_WHAT YOU NEED TO DO_
Please take the lines from the one holding "split; [by apply" through the one holding "Lemma gains_ok i" in the data below and copy them exactly.

(RECORDS TO USE Opens)

Lemma ipc_add_iface_pair_spec i s :
  exists s', ipc_add_iface_pair i s = (Ret (bool_decide (fg_data_map s !! i = None)), s') /\
    frame s s' /\ same_table s s' /\ is_Some (fg_data_map s' !! i).
Proof.
  unfold ipc_add_iface_pair, mbind, M_bind. simpl.
  destruct (fg_data_map s !! i) as [x|] eqn:Ex; simpl; eexists; (split; [done|]); split_and!; [done..| |done|split|].
  - by rewrite Ex.
  - done.
  - intros i' k. unfold entry, socks_on, make_entry. simpl. destruct (all_intnw_csockets s !! i) as [m|] eqn:Em; [done|].
    destruct (decide (i' = i)) as [->|]; [by rewrite lookup_insert_eq, Em|by rewrite lookup_insert_ne].
  - simpl. by rewrite lookup_insert_eq.
Qed.

(** The pair gets its set first, whether or not the other processes know it. *)
Lemma make_pair_spec i s :
  exists b s1, (match all_intnw_csockets s !! i with
                | None => ipc_add_iface_pair i
                | Some _ => mret false
                end) s = (Ret b, s1) /\ frame s s1 /\ same_table s s1.
Proof.
  destruct (all_intnw_csockets s !! i) as [m|]; [by exists false, s|].
  destruct (ipc_add_iface_pair_spec i s) as (s1 & E & Hf & Ht & _). eauto.
Qed.

Lemma add_or_remove_spec i pid rfd fd rm s :
  exists s', add_or_remove_csocket i pid rfd fd rm s = (Ret tt, s') /\ frame s s' /\
    if rm : bool then drops (fun i' k => i' = i /\ k = (pid, rfd)) s s' else gains i (pid, rfd) fd s s'.
Proof.
  unfold add_or_remove_csocket, Shmem.add_or_remove_csocket. unfold mbind at 1, M_bind at 1. simpl.
  unfold mbind at 1, M_bind at 1. destruct (make_pair_spec i s) as (b & s1 & -> & [Hf1 Hf2 Hf3] & [Hd He]).
  destruct rm; simpl.
  - unfold mbind at 1, M_bind at 1. simpl. unfold mbind at 1, M_bind at 1.
    change (socks_on i s1 !! (pid, rfd)) with (entry s1 i (pid, rfd)). rewrite He.
    set (s2 := match entry s i (pid, rfd) with
               | Some fd => if negb (pid =? self) then set_dups (fun X => X ∖ {[fd]}) s1 else s1
               | None => s1 end).
    assert ((match entry s i (pid, rfd) with
             | Some fd0 => when (negb (pid =? self)) (close_dup fd0) | None => mret tt end) s1 = (Ret tt, s2)) as ->.
    { subst s2. destruct (entry s i (pid, rfd)); [|done]. unfold when. by destruct (negb _). }
    assert (all_intnw_csockets s2 = all_intnw_csockets s1) as Hm by (subst s2; destruct (entry _ _ _); [destruct (negb _)|]; done).
    eexists. split; [done|]. split; [by subst s2; destruct (entry _ _ _); [destruct (negb _)|]|]. split.
    + intros i' k [-> ->]. rewrite (entry_update (delete (pid, rfd))), decide_True by done. apply lookup_delete_eq.
    + intros i' k Hk. rewrite (entry_update (delete (pid, rfd))), <- He. unfold entry, socks_on. rewrite Hm.
      destruct (decide (i' = i)) as [->|]; [|done]. apply lookup_delete_ne. naive_solver.
    + intros x. simpl. subst s2. destruct (entry s i (pid, rfd)) as [fd0|] eqn:E0; simpl.
      * destruct (Z.eqb_spec pid self) as [->|Hp]; simpl; rewrite Hd.
        -- split; [|naive_solver]. intros H. split; [done|]. intros (? & ? & [-> ->] & Hk & _). done.
        -- rewrite elem_of_difference, elem_of_singleton. apply and_iff_compat_l, not_iff_compat. split.
           ++ intros ->. by exists i, (pid, rfd).
           ++ intros (? & ? & [-> ->] & _ & Hx). congruence.
      * rewrite Hd. split; [|naive_solver]. intros H. split; [done|]. intros (? & ? & [-> ->] & _ & Hx). congruence.
  - eexists. split; [done|]. split; [done|]. split; [| |done].
    + rewrite (entry_update (insert_sock (pid, rfd) fd)), decide_True by done.
      rewrite lookup_insert_sock, decide_True by done. by rewrite <- He.
    + intros i' k Hk. rewrite (entry_update (insert_sock (pid, rfd) fd)), <- He.
      destruct (decide (i' = i)) as [->|]; [|done]. rewrite lookup_insert_sock, decide_False by congruence. done.
Qed.

Context (send_ok : shmem -> Z -> datagram -> bool) (new_fd : gset Z -> option Z).

(** ** Runs of one process

    The other processes change the shared segment at any time. *)
Inductive ipc_event :=
| AddIfacePair (i : iface_pair)
| RemoveIfacePair (i : iface_pair)
| AddCsocket (i : iface_pair) (fd : Z)
| RemoveCsocket (i : iface_pair) (fd : Z)
| Receive (d : datagram)
| OthersDo (fg : gmap iface_pair Z) (pids : gset Z).

Definition run_event (e : ipc_event) : M shmem unit :=
  match e with
  | AddIfacePair i => ipc_add_iface_pair i;; mret tt
  | RemoveIfacePair i => ipc_remove_iface_pair self i;; mret tt
  | AddCsocket i fd => ipc_add_csocket self send_ok i fd;; mret tt
  | RemoveCsocket i fd => ipc_remove_csocket self send_ok i fd;; mret tt
  | Receive d => receive_datagram self new_fd d
  | OthersDo fg pids => modify (set_fg_data (fun _ => fg));; modify (set_pids (fun _ => pids))
  end.
Fixpoint run_events (es : list ipc_event) : M shmem unit :=
  match es with [] => mret tt | e :: es => run_event e;; run_events es end.

(** Nobody else announces connections of this process. *)
Definition others_datagram (e : ipc_event) : Prop :=
  match e with Receive (Header p) => pk_pid p <> self | _ => True end.

(** A descriptor that arrives is that of a connection not in the table yet. *)
Definition first_announcement s (e : ipc_event) : Prop :=
  match e, fd_sharing_thread s with
  | Receive (Descriptor _), Awaiting p => socks_on (pk_ifaces p) s !! (pk_pid p, pk_remote_fd p) = None
  | _, _ => True
  end.
Fixpoint announced_once (es : list ipc_event) s : Prop :=
  match es with
  | [] => True
  | e :: es => first_announcement s e /\ announced_once es (snd (run_event e s))
  end.

(** ** Sending *)
Definition add_all_sent l s : shmem := Shmem (fg_data_map s) (intnw_pids s)
  (all_intnw_csockets s) (fd_sharing_thread s) (dups s) (sent s ++ l).

Lemma send_each_spec i fd rm pids s :
  exists failed l, send_each self send_ok i fd rm pids s = (Ret failed, add_all_sent l s) /\ failed ⊆ pids.
Proof.
  revert s. induction pids as [|pid pids IH]; intros s; simpl.
  - exists [], []. split; [|done]. unfold add_all_sent. rewrite app_nil_r. by destruct s.
  - assert (exists (ok : bool) l, (if pid =? self then mret true else send_local_csocket_fd self send_ok i pid fd rm) s
              = (Ret ok, add_all_sent l s)) as (ok & l & E).
    { destruct (pid =? self); [exists true, []; unfold add_all_sent; rewrite app_nil_r; by destruct s|].
      unfold send_local_csocket_fd, send_fd_sharing_packet, send_datagram, mbind, M_bind. simpl.
      destruct (send_ok s pid _); simpl; [|exists false, []; unfold add_all_sent; rewrite app_nil_r; by destruct s].
      destruct rm; [by eexists _, _|]. simpl.
      destruct (send_ok _ pid _); simpl; [exists true, [(pid, Header (Packet i self fd false)); (pid, Descriptor fd)]|by eexists _, _].
      unfold add_all_sent, add_sent. simpl. by rewrite <- (assoc_L (++)). }
    rewrite (M_bind_ret _ _ _ _ _ E). destruct (IH (add_all_sent l s)) as (failed & l' & E' & Hf).
    rewrite (M_bind_ret _ _ _ _ _ E'). exists (if ok then failed else pid :: failed), (l ++ l').
    split; [|destruct ok; set_solver]. unfold add_all_sent. simpl. by rewrite (assoc_L (++)).
Qed.

(** ** The invariant *)
Definition holds s fd : Prop := exists i k, k.1 <> self /\ entry s i k = Some fd /\ fd <> -1.

(** A thread that awaits a descriptor has the packet of another process. *)
Definition awaited_ok s : Prop :=
  forall p, fd_sharing_thread s = Awaiting p -> pk_pid p <> self /\ pk_remove_fd p = false.

Record duplicates_ok s : Prop := {
  do_open fd : holds s fd -> fd ∈ dups s;
  do_inj i k i' k' fd : entry s i k = Some fd -> entry s i' k' = Some fd -> k.1 <> self -> k'.1 <> self ->
    fd <> -1 -> (i, k) = (i', k');
  do_awaited : awaited_ok s
}.
Lemma awaited_same s s' : fd_sharing_thread s' = fd_sharing_thread s -> awaited_ok s -> awaited_ok s'.
Proof. unfold awaited_ok. by intros ->. Qed.
Definition no_leak s : Prop := forall fd, fd ∈ dups s -> holds s fd.

Lemma holds_drops P s s' fd : drops P s s' -> holds s' fd -> holds s fd /\ forall i k, k.1 <> self -> entry s i k = Some fd -> fd <> -1 ->
  duplicates_ok s -> ~ P i k.
Proof.
  intros D (i & k & Hk & He & Hfd).
  assert (~ P i k) as HP by (intros HP; rewrite (dr_gone _ _ _ D _ _ HP) in He; done).
  rewrite (dr_kept _ _ _ D _ _ HP) in He. split; [by exists i, k|].
  intros i' k' Hk' He' _ Hok. by pose proof (do_inj _ Hok _ _ _ _ _ He He' Hk Hk' Hfd) as [= <- <-].
Qed.

Lemma drops_ok P s s' : drops P s s' -> awaited_ok s' -> duplicates_ok s -> duplicates_ok s'.
Proof.
  intros D Ht Hok. split; [| |done].
  - intros fd Hh. destruct (holds_drops _ _ _ _ D Hh) as [Hh' HP]. apply (dr_dups _ _ _ D).
    split; [by apply (do_open _ Hok)|]. intros (i & k & HPk & Hk & He).
    destruct Hh as (_ & _ & _ & _ & Hfd). by apply (HP i k).
  - intros i k i' k' fd He He' Hk Hk' Hfd.
    assert (forall i k, entry s' i k = Some fd -> entry s i k = Some fd) as K.
    { intros i0 k0 E. rewrite <- (dr_kept _ _ _ D); [done|]. intros HP. by rewrite (dr_gone _ _ _ D _ _ HP) in E. }
    eapply (do_inj _ Hok); eauto.
Qed.

Lemma drops_no_leak P s s' : drops P s s' -> duplicates_ok s -> (forall i k, Decision (P i k)) -> no_leak s -> no_leak s'.
Proof.
  intros D Hok HP Hn fd Hfd. apply (dr_dups _ _ _ D) in Hfd as [Hfd Hno].
  destruct (Hn _ Hfd) as (i & k & Hk & He & Hne). exists i, k. split_and!; [done| |done].
  destruct (HP i k); [exfalso; apply Hno; eauto|]. by rewrite (dr_kept _ _ _ D).
Qed.

Lemma same_ok s s' : same_table s s' -> awaited_ok s' ->
  duplicates_ok s -> duplicates_ok s'.
Proof.
  intros [Hd He] Ht Hok. split; [| |done].
  - intros fd (i & k & Hk & E & Hfd). rewrite Hd. rewrite He in E. apply (do_open _ Hok). by exists i, k.
  - intros i k i' k' fd. rewrite !He. apply (do_inj _ Hok).
Qed.

Lemma same_no_leak s s' : same_table s s' -> no_leak s -> no_leak s'.
Proof.
  intros [Hd He] Hn fd. rewrite Hd. intros (i & k & Hk & E & Hfd)%Hn. exists i, k. by rewrite He.
Qed.

Lemma gains_inv i k fd s s' i' k' x : gains i k fd s s' -> entry s' i' k' = Some x ->
  entry s i' k' = Some x \/ (i' = i /\ k' = k /\ x = fd /\ entry s i k = None).
Proof.
  intros G. destruct (decide ((i', k') = (i, k))) as [[= -> ->]|Hne].
  - rewrite (ga_new _ _ _ _ _ G). destruct (entry s i k) as [y|]; simpl; intros [= <-]; auto.
  - rewrite (ga_kept _ _ _ _ _ G) by done. auto.
Qed.
Lemma gains_old i k fd s s' i' k' x : gains i k fd s s' -> entry s i' k' = Some x -> entry s' i' k' = Some x.
Proof.
  intros G E. destruct (decide ((i', k') = (i, k))) as [[= -> ->]|Hne].
  - by rewrite (ga_new _ _ _ _ _ G), E.
  - by rewrite (ga_kept _ _ _ _ _ G).
Qed.

Lemma gains_ok i k fd s s' : gains i k fd s s' ->
  awaited_ok s' ->
  (k.1 <> self -> fd <> -1 -> fd ∈ dups s /\ ~ holds s fd) -> duplicates_ok s -> duplicates_ok s'.
Proof.
  intros G Ht Hfresh Hok. split; [| |done].
  - intros x (i' & k' & Hk & E & Hx). rewrite (ga_dups _ _ _ _ _ G).
    destruct (gains_inv _ _ _ _ _ _ _ _ G E) as [E'|(-> & -> & -> & _)]; [|by apply Hfresh].
    apply (do_open _ Hok). by exists i', k'.
  - intros i1 k1 i2 k2 x E1 E2 H1 H2 Hx.
    destruct (gains_inv _ _ _ _ _ _ _ _ G E1) as [F1|(-> & -> & -> & _)],
      (gains_inv _ _ _ _ _ _ _ _ G E2) as [F2|(-> & -> & Hfd & _)]; subst; try done.
    + by apply (do_inj _ Hok _ _ _ _ x).
    + destruct Hfresh as [_ []]; [done..|]. by exists i1, k1.
    + destruct Hfresh as [_ []]; [done..|]. by exists i2, k2.
Qed.

Lemma gains_no_leak i k fd s s' : gains i k fd s s' ->
  (forall x, x ∈ dups s -> holds s x \/ (x = fd /\ entry s i k = None /\ k.1 <> self /\ fd <> -1)) -> no_leak s'.
Proof.
  intros G H x Hx. rewrite (ga_dups _ _ _ _ _ G) in Hx. destruct (H _ Hx) as [(i' & k' & Hk & E & Hn)|(-> & E & Hk & Hn)].
  - exists i', k'. by rewrite (gains_old _ _ _ _ _ _ _ _ G E).
  - exists i, k. rewrite (ga_new _ _ _ _ _ G), E. done.
Qed.

(** A step keeps the invariant, and leaks nothing if [once]. *)
Definition step_ok s (once : Prop) (m : M shmem unit) : Prop :=
  duplicates_ok s -> exists s', m s = (Ret tt, s') /\ duplicates_ok s' /\ (once -> no_leak s -> no_leak s').

Lemma step_drops s P o m s' : m s = (Ret tt, s') -> drops P s s' -> (forall i k, Decision (P i k)) ->
  (awaited_ok s -> awaited_ok s') -> step_ok s o m.
Proof.
  intros E D HP Ht Hok. exists s'. split_and!; [done|eapply drops_ok; [done|by apply Ht, do_awaited|done]|]. intros _. by eapply drops_no_leak.
Qed.
Lemma step_same s o m s' : m s = (Ret tt, s') -> same_table s s' ->
  (awaited_ok s -> awaited_ok s') -> step_ok s o m.
Proof.
  intros E D Ht Hok. exists s'. split_and!; [done|eapply same_ok; [done|by apply Ht, do_awaited|done]|]. intros _. by apply same_no_leak.
Qed.

Lemma step_bind s o (m1 : M shmem unit) (m2 : unit -> M shmem unit) :
  step_ok s o m1 -> (forall s1, m1 s = (Ret tt, s1) -> step_ok s1 o (m2 tt)) -> step_ok s o (m1 ≫= m2).
Proof.
  intros H1 H2 Hok. destruct (H1 Hok) as (s1 & E1 & Hok1 & Hn1). destruct (H2 _ E1 Hok1) as (s2 & E2 & Hok2 & Hn2).
  exists s2. rewrite (M_bind_ret _ _ _ _ _ E1). split_and!; [done..|]. auto.
Qed.

Lemma step_assoc {A B} s o (m : M shmem A) (f : A -> M shmem B) g :
  step_ok s o (m ≫= fun a => f a ≫= g) -> step_ok s o ((m ≫= f) ≫= g).
Proof. unfold step_ok. by rewrite M_bind_assoc. Qed.

Lemma step_remove_each pids s o : step_ok s o (remove_each self pids).
Proof.
  revert s. induction pids as [|pid pids IH]; intros s; simpl.
  - by eapply step_same.
  - apply step_bind; [|intros; apply IH].
    destruct (remove_proc_spec pid s) as (s' & E & D & _ & Ht & _). eapply step_drops; [done|done|apply _|]. by apply awaited_same.
Qed.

(RECORDS TO USE Closes)

_ANSWER BOX_
    split; [by apply (do_open _ Hok)|]. intros (i & k & HPk & Hk & He).
    destruct Hh as (_ & _ & _ & _ & Hfd). by apply (HP i k).
  - intros i k i' k' fd He He' Hk Hk' Hfd.
    assert (forall i k, entry s' i k = Some fd -> entry s i k = Some fd) as K.
    { intros i0 k0 E. rewrite <- (dr_kept _ _ _ D); [done|]. intros HP. by rewrite (dr_gone _ _ _ D _ _ HP) in E. }
    eapply (do_inj _ Hok); eauto.
Qed.

Lemma drops_no_leak P s s' : drops P s s' -> duplicates_ok s -> (forall i k, Decision (P i k)) -> no_leak s -> no_leak s'.
Proof.
  intros D Hok HP Hn fd Hfd. apply (dr_dups _ _ _ D) in Hfd as [Hfd Hno].
  destruct (Hn _ Hfd) as (i & k & Hk & He & Hne). exists i, k. split_and!; [done| |done].
  destruct (HP i k); [exfalso; apply Hno; eauto|]. by rewrite (dr_kept _ _ _ D).
Qed.

Lemma same_ok s s' : same_table s s' -> awaited_ok s' ->
  duplicates_ok s -> duplicates_ok s'.
Proof.
  intros [Hd He] Ht Hok. split; [| |done].
  - intros fd (i & k & Hk & E & Hfd). rewrite Hd. rewrite He in E. apply (do_open _ Hok). by exists i, k.
  - intros i k i' k' fd. rewrite !He. apply (do_inj _ Hok).
Qed.

Lemma same_no_leak s s' : same_table s s' -> no_leak s -> no_leak s'.
Proof.
  intros [Hd He] Hn fd. rewrite Hd. intros (i & k & Hk & E & Hfd)%Hn. exists i, k. by rewrite He.
Qed.

Lemma gains_inv i k fd s s' i' k' x : gains i k fd s s' -> entry s' i' k' = Some x ->
  entry s i' k' = Some x \/ (i' = i /\ k' = k /\ x = fd /\ entry s i k = None).
Proof.
  intros G. destruct (decide ((i', k') = (i, k))) as [[= -> ->]|Hne].
  - rewrite (ga_new _ _ _ _ _ G). destruct (entry s i k) as [y|]; simpl; intros [= <-]; auto.
  - rewrite (ga_kept _ _ _ _ _ G) by done. auto.
Qed.
Lemma gains_old i k fd s s' i' k' x : gains i k fd s s' -> entry s i' k' = Some x -> entry s' i' k' = Some x.
Proof.
  intros G E. destruct (decide ((i', k') = (i, k))) as [[= -> ->]|Hne].
  - by rewrite (ga_new _ _ _ _ _ G), E.
  - by rewrite (ga_kept _ _ _ _ _ G).
Qed.

Lemma gains_ok i k fd s s' : gains i k fd s s' ->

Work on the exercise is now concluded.